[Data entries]
(* ===== verification/ClientConfig.v ===== *)
(** * The client's configuration commands: src/src/cli_client.rs, src/src/cli_parsing.rs,
    src/src/cli_support.rs, src/src/node_cli_support.rs and src/src/app_paths.rs

    The commands that change a node's configuration: each reads the file, changes it and
    writes it back when it is valid. A run is a state transformer over the files ([ClientDisk]:
    configurations by path and the recognition caches by data directory); what is printed is
    left out. The process snapshot, the Steam libraries, the current directory, a freshly
    generated identity, the parser of socket addresses and the success of writes are
    parameters; a path is its list of components, and [..] is resolved in it as
    [normalize_path] does. *)
From S2P Require Import Prelude Primitives Text Rewards Crypto MutualProof NodeConfig ActiveParams ActivitySources P2p P2pSocket ProofBinary GameDirectory NodeRuntime Settlement GovernanceRuntime SettlementRun Progress.
Local Open Scope pole_scope.
Local Open Scope string_scope.
Local Open Scope Z_scope.

(** ** Errors *)

Inductive CliParseError :=
| EmptySocketPeers
| EmptySocketTopics
| MissingPeerId
| MissingPeerAddr
| MissingTopics
| TooManyPeerSpecSegments
| CliInvalidHexLength (field : string) (expected actual : Z)
| CliInvalidHexCharacter (field : string) (index byte : Z)
| InvalidSocketAddr (field value message : string)
| UnknownSocketTopic (topic : string)
(* the other errors of the decoder in node_config.rs, which it does not return here *)
| OtherConfigError (e : NodeConfigError).

(** [Box<dyn Error>]: a message, or the error of the function called. *)
Inductive CliError :=
| CliUsage (e : string)
| CliParse (e : CliParseError)
| CliInt (e : string)
| CliConfig (e : NodeConfigError).

(** ** Parsing *)

Fixpoint map_outcome {E A B} (f : A → outcome E B) (l : list A) : outcome E (list B) :=
  match l with
  | [] => Ok []
  | a :: l => do? b <- f a; do? bs <- map_outcome f l; Ok (b :: bs)
  end.

Fixpoint str_join (sep : string) (l : list string) : string :=
  match l with
  | [] => ""
  | [s] => s
  | s :: l => s +:+ sep +:+ str_join sep l
  end.

Definition cli_hex_error (e : NodeConfigError) : CliParseError :=
  match e with
  | InvalidHexLength field expected actual => CliInvalidHexLength field expected actual
  | InvalidHexCharacter field index byte => CliInvalidHexCharacter field index byte
  | e => OtherConfigError e
  end.
(** [decode_hex32] is the decoder of node_config.rs with its own errors. *)
Definition decode_hex32 (input field : string) : outcome CliParseError bytes :=
  map_err cli_hex_error (decode_hex_32 input field).

Definition socket_topic (item : string) : outcome CliParseError P2pTopic :=
  if bool_decide (item = "batches") then Ok Batches
  else if bool_decide (item = "receipts") then Ok Receipts
  else if bool_decide (item = "challenges") then Ok Challenges
  else if bool_decide (item = "observations") then Ok Observations
  else if bool_decide (item = "playsessions") || bool_decide (item = "sessions") then Ok PlaySessions
  else if bool_decide (item = "attestations") then Ok Attestations
  else Err (UnknownSocketTopic item).

(** [split(c)] without the empty pieces *)
Definition pieces (s : string) (c : Z) : list string := filter (λ item, item ≠ "") (str_split s c).

Definition parse_socket_topics (topics : string) : outcome CliParseError (list P2pTopic) :=
  do? parsed <- map_outcome socket_topic (pieces topics 44);
  if bool_decide (parsed = []) then Err EmptySocketTopics else Ok parsed.

Definition socket_topic_label (t : P2pTopic) : string :=
  match t with
  | Observations => "observations" | Batches => "batches" | Receipts => "receipts"
  | Challenges => "challenges" | PlaySessions => "playsessions" | Attestations => "attestations"
  end.
Definition default_socket_topic_labels : list string :=
  ["observations"; "batches"; "receipts"; "challenges"; "playsessions"; "attestations"].

Section Addresses.
Context {Addr : Type} (parse_addr : string → outcome string Addr).

Definition parse_socket_addr (input field : string) : outcome CliParseError Addr :=
  map_err (InvalidSocketAddr field input) (parse_addr input).

Definition parse_socket_peer_spec (spec : string) : outcome CliParseError (SocketPeerProfile Addr) :=
  match str_split spec 64 with
  | [] => Err MissingPeerId
  | [_] => Err MissingPeerAddr
  | [_; _] => Err MissingTopics
  | [peer_id_hex; peer_addr; topics] =>
      do? id <- decode_hex32 peer_id_hex "peer_id_hex";
      do? addr <- parse_socket_addr peer_addr "peer_addr";
      do? topics <- parse_socket_topics topics;
      Ok (SocketPeerProfile_new id addr topics)
  | _ => Err TooManyPeerSpecSegments
  end.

Work instruction: The answer must be all the lines above that hold the word "TooManyPeerSpecSegments".

Final answer:
| TooManyPeerSpecSegments
  | _ => Err TooManyPeerSpecSegments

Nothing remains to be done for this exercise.